Afghanistan: Fahim’s death leaves void

Why the demise of the Afghan warrior-turned-politician will affect the country’s future.

Fahim had a larger-than-life presence in government, writes Masoud [Reuters]

The death of Afghanistan’s first Vice President, Marshal Mohammed Qassim Fahim, is a loss to the country, and it will affect the ethnic Tajik community at this critical juncture.

Less than a month before Afghans head for the polls to choose a successor to President Hamid Karzai, the nation faces colossal challenges: A crisis of legitimacy, political uncertainty, weak security and a sagging economy.

I have known Marshal Fahim for decades. He was a lieutenant in the Northern Alliance resistance group led by my late brother, Commander Ahmad Shah Masoud, who was assassinated two days before the 9/11 attacks. A fellow native of the Panjsher Valley, he joined the resistance against the Soviet invasion in the late 1970s, and later spent years fighting the extremist Taliban.

In the eyes of many, Marshal Fahim suffered from what some might call an “image problem”; he was widely perceived as a gruff warrior-like figure and often labeled “warlord” by western media. For those of us who knew him well, however, he was a warm-hearted, generous soul, and a great raconteur of war-time exploits. My own children enjoyed spending time with him and listening to his endless tales of the time he spent fighting alongside their illustrious uncle.

How will Fahim’s demise affect the future of the country? There is no doubt that such a prominent figure will leave a void. To run a complex country like Afghanistan, a leader must have both a strong personality and an ability to get the job done. Fahim had a larger-than-life presence in the government, and he looked after the security concerns of Afghanistan. Never more than now, since the ousting of the Taliban in 2001, has security been of such paramount importance, as the deadline of the withdrawal of US and NATO troops draws near.

For the enemies of Afghanistan, those who wish to see the country return to chaos, Fahim’s departure from the scene will no doubt be an opportunity.

Fahim’s death will certainly affect the entire process that the Karzai administration has charted during the last 13 years. And yet, the nation must go on because Fahim’s ideas and motivations will endure.

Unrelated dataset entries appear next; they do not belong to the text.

(* ===== verification/Json.v ===== *)
(** The part of Go's encoding/json the sources rely on: a parser and a printer
    of JSON texts, generic values ([interface{}]), and their round trip.

    Texts and Go strings are byte strings.  A parsed object is kept the way the
    sources see a [map[string]interface{}]: keys sorted (the order Marshal
    prints them in), the last of several equal keys wins.  Number literals are
    kept as they are written, bytes from 128 on are copied. *)
From stdpp Require Import base numbers list strings sorting sets.
From S2P Require Import Prelude.
From Stdlib Require Import Ascii.

Local Open Scope string_scope.
#[local] Arguments String.append : simpl nomatch.

Inductive json : Type :=
| JNull
| JBool (b : bool)
| JNum (lit : string)
| JStr (s : string)
| JArr (l : list json)
| JObj (m : list (string * json)).

(** ** Characters *)

Definition chr (n : nat) : ascii := ascii_of_nat n.
Definition is_ws (c : ascii) : bool :=
  let n := nat_of_ascii c in (n =? 32)%nat || (n =? 9)%nat || (n =? 10)%nat || (n =? 13)%nat.
Definition is_digit (c : ascii) : bool :=
  let n := nat_of_ascii c in (48 <=? n)%nat && (n <=? 57)%nat.
Definition lower (c : ascii) : ascii :=
  let n := nat_of_ascii c in if (65 <=? n)%nat && (n <=? 90)%nat then chr (n + 32) else c.
Definition quote : ascii := chr 34.
Definition backslash : ascii := chr 92.

Fixpoint skip_ws (s : string) : string :=
  match s with
  | String c s' => if is_ws c then skip_ws s' else s
  | "" => ""
  end.

(** ** Strings *)

Definition hex_digit (n : nat) : ascii := if (n <? 10)%nat then chr (48 + n) else chr (87 + n).
Definition unhex (c : ascii) : option nat :=
  let n := nat_of_ascii c in
  if (48 <=? n)%nat && (n <=? 57)%nat then Some (n - 48)%nat
  else if (97 <=? n)%nat && (n <=? 102)%nat then Some (n - 87)%nat
  else if (65 <=? n)%nat && (n <=? 70)%nat then Some (n - 55)%nat
  else None.

Definition hex4 (a b c d : ascii) : option N :=
  a ← unhex a; b ← unhex b; c ← unhex c; d ← unhex d;
  Some (N.of_nat (((a * 16 + b) * 16 + c) * 16 + d)).

(** The UTF-8 bytes of a code point. *)
Definition byteN (n : N) : ascii := ascii_of_N n.
Definition utf8 (r : N) (rest : string) : string :=
  if (r <? 128)%N then String (byteN r) rest
  else if (r <? 2048)%N then
    String (byteN (192 + r / 64)) (String (byteN (128 + r mod 64)) rest)
  else if (r <? 65536)%N then
    String (byteN (224 + r / 4096)) (String (byteN (128 + r / 64 mod 64))
      (String (byteN (128 + r mod 64)) rest))
  else
    String (byteN (240 + r / 262144)) (String (byteN (128 + r / 4096 mod 64))
      (String (byteN (128 + r / 64 mod 64)) (String (byteN (128 + r mod 64)) rest))).

Definition is_high (r : N) : bool := (55296 <=? r)%N && (r <? 56320)%N.
Definition is_low (r : N) : bool := (56320 <=? r)%N && (r <? 57344)%N.
Definition rune_error : N := 65533.

Definition unescape (e : ascii) : option ascii :=
  match nat_of_ascii e with
  | 34 => Some quote | 92 => Some backslash | 47 => Some (chr 47)
  | 98 => Some (chr 8) | 102 => Some (chr 12) | 110 => Some (chr 10)
  | 114 => Some (chr 13) | 116 => Some (chr 9) | _ => None
  end%nat.

(** The body of a string literal, up to its closing quote. [hi] is a pending
    high surrogate. *)
Fixpoint parse_chars (hi : option N) (s : string) : option (string * string) :=
  let flush (r : string * string) : string * string :=
    match hi with Some _ => (utf8 rune_error r.1, r.2) | None => r end in
  match s with
  | "" => None
  | String c s1 =>
      if Ascii.eqb c quote then Some (flush ("", s1))
      else if Ascii.eqb c backslash then
        match s1 with
        | "" => None
        | String e s2 =>
            if Ascii.eqb e (chr 117) then
              match s2 with
              | String a (String b (String c (String d s3))) =>
                  match hex4 a b c d with
                  | None => None
                  | Some r =>
                      if is_high r then flush <$> parse_chars (Some r) s3
                      else if is_low r then
                        match hi with
                        | Some h =>
                            (λ '(t, rest), (utf8 (65536 + (h - 55296) * 1024 + (r - 56320)) t, rest))
                              <$> parse_chars None s3
                        | None => (λ '(t, rest), (utf8 rune_error t, rest)) <$> parse_chars None s3
                        end
                      else (λ '(t, rest), flush (utf8 r t, rest)) <$> parse_chars None s3
                  end
              | _ => None
              end
            else match unescape e with
                 | None => None
                 | Some u => (λ '(t, rest), flush (String u t, rest)) <$> parse_chars None s2
                 end
        end
      else if (nat_of_ascii c <? 32)%nat then None
      else (λ '(t, rest), flush (String c t, rest)) <$> parse_chars None s1
  end.

(** How Marshal writes one byte of a string, HTML characters escaped. *)
Definition escape_char (c : ascii) (rest : string) : string :=
  let n := nat_of_ascii c in
  if (n =? 34)%nat || (n =? 92)%nat then String backslash (String c rest)
  else if (n =? 8)%nat then String backslash (String (chr 98) rest)
  else if (n =? 12)%nat then String backslash (String (chr 102) rest)
  else if (n =? 10)%nat then String backslash (String (chr 110) rest)
  else if (n =? 13)%nat then String backslash (String (chr 114) rest)
  else if (n =? 9)%nat then String backslash (String (chr 116) rest)
  else if (n <? 32)%nat || (n =? 60)%nat || (n =? 62)%nat || (n =? 38)%nat then
    String backslash (String (chr 117) (String (chr 48) (String (chr 48)
      (String (hex_digit (n / 16)) (String (hex_digit (n mod 16)) rest)))))
  else String c rest.

Fixpoint escape (s rest : string) : string :=
  match s with "" => rest | String c s => escape_char c (escape s rest) end.

Definition print_str (s rest : string) : string := String quote (escape s (String quote rest)).

Lemma parse_chars_char (c : ascii) (t : string) :
  parse_chars None (escape_char c t) = (λ '(s, r), (String c s, r)) <$> parse_chars None t.
Proof. destruct c as [[] [] [] [] [] [] [] []]; reflexivity. Qed.

Lemma parse_chars_escape (s rest : string) :
  parse_chars None (escape s (String quote rest)) = Some (s, rest).
Proof.
  induction s as [|c s IH]; [done|]. cbn [escape]. by rewrite parse_chars_char, IH.
Qed.

(** ** Numbers *)

Fixpoint take_digits (s : string) : string * string :=
  match s with
  | String c s' =>
      if is_digit c then let '(d, r) := take_digits s' in (String c d, r) else ("", s)
  | "" => ("", "")
  end.

Definition head_is (n : nat) (s : string) : bool :=
  match s with String c _ => (nat_of_ascii c =? n)%nat | "" => false end.
Definition tail (s : string) : string := match s with String _ s => s | "" => "" end.

(** The optional parts of a number: each takes its text off the input. *)
Definition num_int (s : string) : option (string * string) :=
  match s with
  | String c s' =>
      if (nat_of_ascii c =? 48)%nat then Some (String c "", s')
      else if is_digit c then Some (take_digits s) else None
  | "" => None
  end.
Definition num_frac (s : string) : option (string * string) :=
  if head_is 46 s then
    let '(d, r) := take_digits (tail s) in
    if String.eqb d "" then None else Some (String (chr 46) d, r)
  else Some ("", s).
Definition num_exp (s : string) : option (string * string) :=
  match s with
  | String e s1 =>
      if (nat_of_ascii e =? 101)%nat || (nat_of_ascii e =? 69)%nat then
        let '(sgn, s2) :=
          match s1 with
          | String c s2 =>
              if (nat_of_ascii c =? 43)%nat || (nat_of_ascii c =? 45)%nat
              then (String c "", s2) else ("", s1)
          | "" => ("", "")
          end in
        let '(d, r) := take_digits s2 in
        if String.eqb d "" then None else Some (String e (sgn +:+ d), r)
      else Some ("", s)
  | "" => Some ("", "")
  end.

Definition parse_num (s : string) : option (string * string) :=
  let '(sgn, s0) := if head_is 45 s then (String (chr 45) "", tail s) else ("", s) in
  '(i, s1) ← num_int s0;
  '(f, s2) ← num_frac s1;
  '(e, s3) ← num_exp s2;
  Some (sgn +:+ i +:+ f +:+ e, s3).

(** ** Objects as maps *)

Fixpoint obj_get (m : list (string * json)) (k : string) : option json :=
  match m with
  | [] => None
  | (k', v) :: m => if String.eqb k k' then Some v else obj_get m k
  end.

Fixpoint obj_set (m : list (string * json)) (k : string) (v : json) : list (string * json) :=
  match m with
  | [] => [(k, v)]
  | (k', v') :: m' =>
      match String.compare k k' with
      | Eq => (k, v) :: m'
      | Lt => (k, v) :: m
      | Gt => (k', v') :: obj_set m' k v
      end
  end.

Definition obj_of (kvs : list (string * json)) : list (string * json) :=
  foldl (λ m kv, obj_set m kv.1 kv.2) [] kvs.

(** ** Values *)

Fixpoint strip (lit s : string) : option string :=
  match lit, s with
  | "", _ => Some s
  | String a lit, String b s => if Ascii.eqb a b then strip lit s else None
  | _, "" => None
  end.
Definition expect (lit : string) (v : json) (s : string) : option (json * string) :=
  (λ r, (v, r)) <$> strip lit s.
Lemma quiet_latency v : respects quiet (latency_Add (LM := LM) (W := W * nat) v).
Proof. unfold latency_Add. respects_tac. Qed.
Lemma quiet_latency_Avg : respects quiet (latency_Avg (LM := LM) (W := W * nat)).
Proof. unfold latency_Avg, this. respects_tac. Qed.
Lemma quiet_requests_Incr : respects quiet (requests_Incr (LM := LM) (W := W * nat)).
Proof. unfold requests_Incr. respects_tac. Qed.
#[local] Hint Resolve quiet_latency quiet_latency_Avg quiet_requests_Incr : respects.

(** At most [k] exchanges. *)
Definition sends (k : nat) (s s' : call_state LM (W * nat)) : Prop :=
  (exchanges s' ≤ exchanges s + k)%nat ∧ maxRetries (st_be s') = maxRetries (st_be s).

Lemma quiet_sends k x y z : quiet x y → sends k y z → sends k x z.
Proof. intros [] []. split; [lia|congruence]. Qed.
Lemma sends_quiet k x y z : sends k x y → quiet y z → sends k x z.
Proof. intros [] []. split; [lia|congruence]. Qed.
Lemma quiet_is_sends {A} k (m : C LM (W * nat) A) : respects quiet m → respects (sends k) m.
Proof. intros Hm s a s' E. apply Hm in E as []. split; [lia|done]. Qed.

Lemma sends_exchange req ids : respects (sends 1) (exchange (LM := LM) (W := W * nat) req ids).
Proof.
  unfold exchange. eapply respects_seq; [apply quiet_sends|apply quiet_Now|]. intros start.
  eapply respects_seq; [apply sends_quiet| |].
  - intros s r s'. unfold do_http. simpl. destruct (http_do req (st_world s).1) as [res w]. intros [= <- <-].
    split; [unfold exchanges; simpl; lia|done].
  - intros res. unfold this. respects_tac.
Qed.
Lemma is_candidate_eligible be bs (s s' : poller_state LM W T) b : is_candidate be bs s = Ret (true, s') →
  p_store s !! be = Some b → eligible (p_cp s) (clock (p_world s)) (clock (p_world s')) b bs.
Proof.
  intros HR Hb. unfold is_candidate in HR. run_step HR b' s1 H1'.
  apply on_spec in H1' as (b0 & cs & Hb0 & [= <- <-] & ->). rewrite Hb in Hb0. injection Hb0 as <-. simpl in HR.
  run_step HR c s1 H2'. injection H2' as <- <-. simpl in HR. destruct (forcedCandidate b) eqn:Hf; [by left|].
  right. run_step HR now s1 H3'. apply p_Now_between in H3' as (Ht & Hc & Hst). simpl in *.
  unfold bs_IsBanned in HR. destruct (Z.ltb_spec now (bannedUntil bs)); [done|].
  run_step HR healthy s2 H4'. pose proof H4' as L2. apply (tests_on be _ later_IsHealthy) in L2 as (Hc2 & L2 & _).
  apply on_spec in H4' as (b1 & cs & Hb1 & Hh & ->). rewrite Hst, lookup_insert_eq in Hb1. injection Hb1 as <-.
  simpl in *. destruct healthy; [|done]. simpl in HR.
  destruct (negb (skipPeerCountCheck b) && _) eqn:Hp; [done|]. destruct (inSync bs) eqn:Hs; [|done]. simpl in HR.
  run_step HR now' s3 H5'. apply p_Now_between in H5' as (Ht' & _ & _). simpl in Ht'.
  injection HR as Hlast <-. apply negb_true_iff, Z.ltb_ge in Hlast.
  split_and!; [lia|done| |lia|].
  - apply andb_false_iff in Hp as [Hp|Hp]; [left; by apply negb_false_iff|right; by apply Z.ltb_ge].
  - exists (p_world s1), cs. split_and!; [lia|lia|done].
Qed.

Lemma eligible_widen c t1 t1' t2 t2' b bs : t2 ≤ t1 → t1' ≤ t2' → eligible c t1 t1' b bs → eligible c t2 t2' b bs.
Proof.
  intros H1' H2' [Hf|(Hb & Hs & Hp & Hl & w & cs & Hw & Hcs & Hh)]; [by left|right].
  split_and!; [lia|done..|lia|]. exists w, cs. split_and!; [lia|lia|done].
Qed.

Lemma collect_eligible bes (s s' : poller_state LM W T) l : NoDup bes → collect bes s = Ret (l, s') →
  p_cp s' = p_cp s ∧ clock (p_world s) ≤ clock (p_world s') ∧ l.*1 `sublist_of` bes ∧
  ∀ be bs, (be, bs) ∈ l → be ∈ bes ∧ backend_state (p_cp s) !! be = Some bs ∧
    ∃ b, p_store s !! be = Some b ∧ eligible (p_cp s) (clock (p_world s)) (clock (p_world s')) b bs.
Proof.
  intros Hnd. revert s s' l. induction bes as [|be bes IH]; intros s s' l HR.
  { injection HR as <- <-. split_and!; [done|lia|done|]. intros be bs Hin. by apply not_elem_of_nil in Hin. }
  apply NoDup_cons in Hnd as [Hbe Hnd]. cbn [collect] in HR. run_step HR bs0 s1 H1'. unfold GetBackendState in H1'.
  destruct (backend_state (p_cp s) !! be) as [bs1|] eqn:Hbs; [|done]. injection H1' as <- <-.
  run_step HR ok s1 H2'. pose proof H2' as (Hc1 & L1 & St1)%tests_is_candidate.
  run_step HR rest s2 H3'. apply IH in H3' as (Hc2 & L2 & Hsub & Hel); [|done]. injection HR as <- <-.
  split_and!; [congruence|lia| |].
  { destruct ok; csimpl; by constructor. }
  intros be' bs' Hin.
  assert (Hcase : (ok = true ∧ (be', bs') = (be, bs1)) ∨ (be', bs') ∈ rest)
    by (destruct ok; [apply elem_of_cons in Hin as [?|?]; auto|auto]).
  destruct Hcase as [[-> [= -> ->]]|Hin'].
  - split_and!; [set_solver|done|].
    assert (∃ b, p_store s !! be = Some b) as [b Hb].
    { unfold is_candidate in H2'. run_step H2' b s3 Hx. apply on_this in Hx as [? _]. eauto. }
    exists b. split; [done|]. apply (eligible_widen _ (clock (p_world s)) (clock (p_world s1))); [lia|done|]. by eapply is_candidate_eligible.
  - destruct (Hel _ _ Hin') as (Hin2 & Hst & b & Hb & He). rewrite Hc1 in Hst, He.
    split_and!; [set_solver|done|]. exists b. rewrite <-St1 by (intros ->; done). split; [done|].
    by apply (eligible_widen _ (clock (p_world s1)) (clock (p_world s2))); [|lia|].
Qed.
(** The order in which a group tries its backends. Without a consensus it
    is a permutation of the group in which those that report healthy come
    first. With a consensus it holds only members of the consensus group that
    report healthy, each at most once, the degraded ones last. *)
Theorem backends_in_order bg (consensus : option (ConsensusPoller T)) (s s' : group_state LM W) l :
  NoDup (Backends bg) → (∀ c, consensus = Some c → NoDup (GetConsensusGroup c)) →
  orderedBackendsForRequest bg consensus s = Ret (l, s') →
  ∃ front back, l = (front ++ back)%list ∧
    match consensus with
    | None => l ≡ₚ Backends bg ∧ (∀ be, be ∈ front → reports_healthy s be true) ∧
        (∀ be, be ∈ back → reports_healthy s be false)
    | Some c => l ⊆+ GetConsensusGroup c ∧ (∀ be, be ∈ l → reports_healthy s be true) ∧
        (∀ be, be ∈ front → reports_degraded s be false) ∧ (∀ be, be ∈ back → reports_degraded s be true)
    end.
Proof.
  intros Hnd Hndc HR. destruct consensus as [c|]; cbn [orderedBackendsForRequest] in HR.
  - specialize (Hndc c eq_refl). unfold loadBalancedConsensusGroup in HR. run_step HR t s1 Ht. destruct t as [h d].
    apply split_consensus_spec in Ht as (Hsub & Hh & Hf & Hb); [|done].
    run_step HR t s2 Hx. clear Hx. run_step HR h1 s3 Hh1%shuffle_perm. run_step HR d1 s4 Hd1%shuffle_perm.
    run_step HR h2 s5 Hh2. injection HR as <- <-.
    assert (Hp : h2 ≡ₚ h).
    { rewrite <-Hh1. destruct (WeightedRouting bg); [by eapply weightedShuffle_perm|by injection Hh2 as ->]. }
    exists h2, d1. split; [done|]. rewrite Hp, Hd1. split_and!; [done|..]; intros be; rewrite ?Hp, ?Hd1; auto.
  - run_step HR t s1 Ht. destruct t as [h u]. apply split_by_spec in Ht as (Hp & Hh & Hu); [|done].
    destruct (WeightedRouting bg).
    + run_step HR h1 s2 Hh1%weightedShuffle_perm. run_step HR u1 s3 Hu1%weightedShuffle_perm. injection HR as <- <-.
      exists h1, u1. split; [done|]. rewrite Hh1, Hu1. split_and!; [done|..]; intros be; rewrite ?Hh1, ?Hu1; auto.
    + injection HR as <- <-. exists h, u. by split_and!.
Qed.
End ordered.

(** ** Witnesses *)

Module group_runs.

#[local] Instance script_order : Order script := λ _ l w, (l, w).
#[local] Instance script_order_spec : OrderSpec script.
Proof. intros A l w. reflexivity. Qed.
#[local] Instance script_weighted : WeightedShuffle script := λ l w, (l.*1, w).
#[local] Instance script_weighted_spec : WeightedShuffleSpec script.
Proof. intros l w. reflexivity. Qed.

Definition node (name : string) : Backend (list (Z * bucket)) := NewBackend name ("http://" +:+ name) "" [].
Definition a_b : BackendGroup := mk_group "main" ["a"; "b"] true ∅ ConsensusAwareRoutingStrategy false.
Definition poller : ConsensusPoller InMemoryConsensusTracker :=
  mk_poller a_b ∅ ["a"; "b"] (mk_cts 100 90 80) [] [] 3 (5 * Minute) (30 * Second) 8 0 Second.
Definition nodes (next : list (error + http_response)) : group_state (list (Z * bucket)) script :=
  mk_gs (list_to_map [("a", node "a"); ("b", node "b")]) (mk_script Second next).

Definition ctx : Ctx := mk_ctx "10.0.0.1" "".
Definition batch : list RPCReq :=
  [mk_RPCReq "2.0" "eth_blockNumber" "[]" "1"; mk_RPCReq "2.0" "eth_getBalance" (jtext "['0xab','latest']") "2";
   mk_RPCReq "2.0" "eth_chainId" "[]" "3"].

Example override_positions_witness :
  let l := [(mk_RPCReq "2.0" "eth_chainId" "[]" "1", None);
            (mk_RPCReq "2.0" "eth_blockNumber" "[]" "2", Some (mk_RPCRes "2.0" (AUint64 7) None "2"))] in
  ∃ out, OverrideResponses [mk_RPCRes "2.0" ANil None "1"] (overriddenResponses 0 l) = Ret out ∧ length out = 2%nat.
Proof.
  intros l. destruct (override_positions l [mk_RPCRes "2.0" ANil None "1"] eq_refl) as (out & HR & Hlen & _).
  exists out. split; [exact HR|exact Hlen].
Defined.

(** The backend answers the two requests it gets in the other order; the first
    request is answered by the consensus. *)
Definition answered : group_state (list (Z * bucket)) script :=
  nodes [answer 200 (jtext "[{'id':3,'result':'0xa'},{'id':2,'result':'0x5'}]")].

Lemma answered_run : ∃ resp reqs' s', group_Forward a_b (Some poller) ctx batch true answered = Ret ((resp, reqs'), s') ∧
  bg_error resp = None ∧ rs_ID <$> bg_RPCRes resp ≡ₚ ["1"; "2"; "3"].
Proof.
  destruct (returned_fst (group_Forward a_b (Some poller) ctx batch true answered)
    (λ x, (bg_error x.1.1, rs_ID <$> bg_RPCRes x.1.1)) (None, ["1"; "2"; "3"])) as ([resp reqs'] & s' & HR & Hx);
    [vm_compute; reflexivity|]. simpl in Hx. injection Hx as He Hids.
  exists resp, reqs', s'. split; [exact HR|]. split; [exact He|]. rewrite Hids. reflexivity.
Qed.

Example group_forward_answers_all_witness :
  ∃ resp reqs' s', group_Forward a_b (Some poller) ctx batch true answered = Ret ((resp, reqs'), s') ∧
    length (bg_RPCRes resp) = 3%nat.
Proof.
  destruct answered_run as (resp & reqs' & s' & HR & He & _). exists resp, reqs', s'. split; [exact HR|].
  apply (group_forward_answers_all a_b (Some poller) ctx batch true answered s' resp reqs'); [discriminate|exact HR|exact He].
Defined.

Example group_forward_in_order_witness :
  ∃ resp reqs' s', group_Forward a_b (Some poller) ctx batch true answered = Ret ((resp, reqs'), s') ∧
    rs_ID <$> bg_RPCRes resp = ["1"; "2"; "3"].
Proof.
  destruct answered_run as (resp & reqs' & s' & HR & He & Hp). exists resp, reqs', s'. split; [exact HR|].
  apply (group_forward_in_order a_b (Some poller) ctx batch true answered s' resp reqs');
    [discriminate| |exact HR|exact He|exact Hp].
  apply (bool_decide_unpack _). vm_compute. exact I.
Defined.

(** Backend "a" is down, "b" answers. *)
Example failover_witness :
  let s := nodes [inl (ENew "connection refused"); answer 200 (jtext "{'id':3,'result':'0xa'}")] in
  let reqs := [mk_RPCReq "2.0" "eth_chainId" "[]" "3"] in
  ∃ resp reqs' s' pre rest reqs1 s1,
    ForwardRequestToBackendGroup a_b reqs ["a"; "b"] ctx false s = Ret ((resp, reqs'), s') ∧
    ServedBy resp = "main/b" ∧ ["a"; "b"] = (pre ++ rest)%list ∧ passed_over ctx false pre reqs s reqs1 s1.
Proof.
  intros s reqs.
  destruct (returned_fst (ForwardRequestToBackendGroup a_b reqs ["a"; "b"] ctx false s)
    (λ x, ServedBy x.1.1) "main/b") as ([resp reqs'] & s' & HR & Hx); [vm_compute; reflexivity|].
  destruct (failover a_b reqs ["a"; "b"] ctx false s s' resp reqs') as (pre & rest & reqs1 & s1 & Hl & Hp & _);
    [discriminate|exact HR|].
  exists resp, reqs', s', pre, rest, reqs1, s1. split; [exact HR|]. split; [exact Hx|]. split; [exact Hl|exact Hp].
Defined.

Example multicall_first_success_witness :
  let s := nodes [inl (ENew "connection refused"); answer 200 (jtext "{'id':3,'result':'0xa'}")] in
  let reqs := [mk_RPCReq "2.0" "eth_sendRawTransaction" "[]" "3"] in
  ∃ resp reqs' s' order ch, ExecuteMulticall a_b reqs ctx s = Ret ((resp, reqs'), s') ∧
    ServedBy resp = "main/b" ∧ order ≡ₚ Backends a_b ∧ Forall2 (multicall_answer a_b reqs) order ch.
Proof.
  intros s reqs.
  destruct (returned_fst (ExecuteMulticall a_b reqs ctx s) (λ x, ServedBy x.1.1) "main/b") as ([resp reqs'] & s' & HR & Hx);
    [vm_compute; reflexivity|].
  destruct (multicall_first_success a_b reqs ctx s s' resp reqs') as (order & ch & Hp & Hch & _);
    [discriminate|discriminate|exact HR|].
  exists resp, reqs', s', order, ch. split; [exact HR|]. split; [exact Hx|]. split; [exact Hp|exact Hch].
Defined.

Example backends_in_order_witness :
  ∃ l s', orderedBackendsForRequest a_b (Some poller) (nodes []) = Ret (l, s') ∧ l ⊆+ ["a"; "b"].
Proof.
  destruct (returned_fst (orderedBackendsForRequest a_b (Some poller) (nodes [])) (λ _, ()) ()) as (l & s' & HR & _);
    [vm_compute; reflexivity|]. exists l, s'. split; [exact HR|].
  destruct (backends_in_order a_b (Some poller) (nodes []) s' l) as (front & back & _ & Hsub & _); [| |exact HR|exact Hsub].
  - apply (bool_decide_unpack _). vm_compute. exact I.
  - intros c [= <-]. apply (bool_decide_unpack _). vm_compute. exact I.
Defined.
Lemma plan_ok_elem srv raws p raw req group :
  plan_ok srv raws p → ParseRPCReq raw = inr req → ValidateRPCReq req = None →
  rpcMethodMappings srv !! rq_Method req = Some group → plan_ok srv (raws ++ [raw])%list (add_elem p req group).
Proof.
  intros Hp HP HV HM. pose proof (plan_length _ _ _ Hp) as Hlen. split.
  - simpl. rewrite !length_app. simpl. lia.
  - intros k elems e Hk He. destruct (add_elem_batch _ _ _ _ _ _ Hk He) as [(es & Hk' & He')|[-> ->]].
    + destruct (plan_elem _ _ _ Hp k es e Hk' He') as (HN & (raw' & Hraw & HP') & ? & ?).
      split_and!; [by apply lookup_app_l_Some|exists raw'; split; [by apply lookup_app_l_Some|done]|done|done].
    + simpl. split_and!; [by apply list_lookup_middle|exists raw; split; [by apply list_lookup_middle|done]|done|done].
  - intros i [Hi|[Hge Hi]]%lookup_app_Some.
    + destruct (plan_some _ _ _ Hp i Hi) as (k & es & e & Hk & He & <-).
      destruct (add_elem_kept p req group k es e Hk He) as (es' & ? & ?). by exists k, es', e.
    + destruct (i - length (pl_responses p))%nat as [|[]] eqn:Ei; [|done|done].
      eexists _, _, (mk_elem req (length (pl_responses p))). split_and!; [by apply lookup_insert_eq| |simpl; lia].
      apply elem_of_app. right. by left.
  - intros k1 es1 e1 k2 es2 e2 Hk1 Hk2 He1 He2 Hi.
    destruct (add_elem_batch _ _ _ _ _ _ Hk1 He1) as [(es1' & Hk1' & He1')|[-> ->]],
      (add_elem_batch _ _ _ _ _ _ Hk2 He2) as [(es2' & Hk2' & He2')|[-> ->]].
    + exact (plan_once _ _ _ Hp _ _ _ _ _ _ Hk1' Hk2' He1' He2' Hi).
    + pose proof (plan_index _ _ _ _ _ _ Hp Hk1' He1'). simpl in Hi. lia.
    + pose proof (plan_index _ _ _ _ _ _ Hp Hk2' He2'). simpl in Hi. lia.
    + done.
  - intros k elems. by eapply add_elem_distinct.
  - intros i r [Hi|[Hge Hi]]%lookup_app_Some.
    + destruct (plan_local _ _ _ Hp i r Hi) as (raw' & Hraw & ?). exists raw'. split; [by apply lookup_app_l_Some|done].
    + by destruct (i - length (pl_responses p))%nat as [|[]].
  - intros k elems e Hk He. destruct (add_elem_batch _ _ _ _ _ _ Hk He) as [(es & Hk' & He')|[-> ->]]; simpl.
    + pose proof (plan_seen _ _ _ Hp k es e Hk' He') as Hs. destruct (decide (rq_ID req = rq_ID (el_Req e))) as [->|Hne].
      * rewrite lookup_insert_eq. simpl. lia.
      * by rewrite lookup_insert_ne.
    + by rewrite lookup_insert_eq.
Qed.

Lemma examine_spec (srv : Server T) exempt xff single raw (s s' : server_state LM W L K) v :
  examine srv exempt xff single raw s = Ret (v, s') →
  match v with
  | Healthz r => single = true ∧ local_answer raw r
  | Answered r => local_answer raw r
  | Accepted req group =>
      ParseRPCReq raw = inr req ∧ ValidateRPCReq req = None ∧ rpcMethodMappings srv !! rq_Method req = Some group
  end.
Proof.
  unfold examine, local_answer. intros HR. destruct (ParseRPCReq raw) as [err|req]; [by injection HR as <- <-|].
  destruct (single && _) eqn:Eh; [injection HR as <- <-; apply andb_prop in Eh as [-> _]; by auto|].
  destruct (ValidateRPCReq req) as [err|] eqn:EV; [injection HR as <- <-; by auto|].
  destruct (String.eqb _ "eth_accounts"); [injection HR as <- <-; by auto|]. cbv zeta in HR.
  destruct (String.eqb (default _ _) "") eqn:Eg in HR; [injection HR as <- <-; by auto|].
  run_step HR limited s1 H1'. destruct limited; [injection HR as <- <-; by auto|].
  run_step HR lims s2 H2'. run_step HR limited s3 H3'. destruct limited; [injection HR as <- <-; by auto|].
  run_step HR sender s4 H4'. run_step HR err s5 H5'. destruct err as [err|]; injection HR as <- <-; [by auto|].
  split_and!; [done|done|]. by destruct (rpcMethodMappings srv !! _).
Qed.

For the country’s ethnic Tajiks, whose rights and interests Fahim relentlessly pursued, there will be challenging times ahead. His importance as a leader and protector cannot be underestimated, and it grew tremendously over the last 13 years as he ascended from military leader to first vice president.

Fahim’s career might have begun on the battlefield against the Russian invaders, but on the political stage, he was able to draw from his little-known diplomatic skills. Few people remember that he was among those dispatched by Commander Ahmad Shah Masoud to talk with Communist President Mohammad Najibullah, while he was hiding at the UN compound in 1996. Fahim tried to convince the ill-fated communist leader to leave the UN compound and come with the resistance for his safety, but in vain. Najibullah was captured and brutally killed by a Taliban mob.

Pragmatic arrangement

Back in 2001, the Northern Alliance had faced a major challenge after my brother’s assassination. Ahmed Shah Masoud had not nominated a deputy to take over in the event of his death, and so a shura was convened and various functions were allotted to his trusted lieutenants. Fahim was given the responsibility of military affairs. It was therefore a natural progression for him to take on the Ministry of Defense in late December of 2001.

Fahim’s demise is not likely to impact the outcome of the election, as he had already made it clear that he was endorsing the candidacy of former Foreign Minister Dr Abdullah Abdullah. If it appeared to be a politically controversial move – for the incumbent’s vice president to back the man who had challenged Karzai in the previous election versus those contenders who enjoy Karzai’s implicit support – it did not come as a surprise to those who have followed Fahim’s decades-long career as a patriot, resistance fighter and finally, politician.

It is true that Fahim has not always been a supporter of Dr Abdullah, a former comrade-in-arms during the jihad against the Soviets. But in the country’s second presidential election, he announced his support. If he had allied himself with Karzai during the last decade, it was probably because they had come to a pragmatic arrangement. And if Karzai is not in the running, who should he have supported?

Fahim’s endorsement of Dr Abdullah’s campaign, in the days before he died, shows that his vision for Afghanistan has never wavered.

We are now watching various presidential contenders wage their campaigns for the April 5 vote, but none of them are offering viable platforms, agendas or strategies. Many have formed controversial alliances. But how many can claim to have had nearly 40 years of experience, through the country’s many difficult stages?

For the enemies of Afghanistan, those who wish to see the country return to chaos, Fahim’s departure from the scene will no doubt be an opportunity.

Ahmad Wali Masoud is the former Afghan ambassador to the UK. He is the younger brother of the late Commander Ahmad Shah Masoud.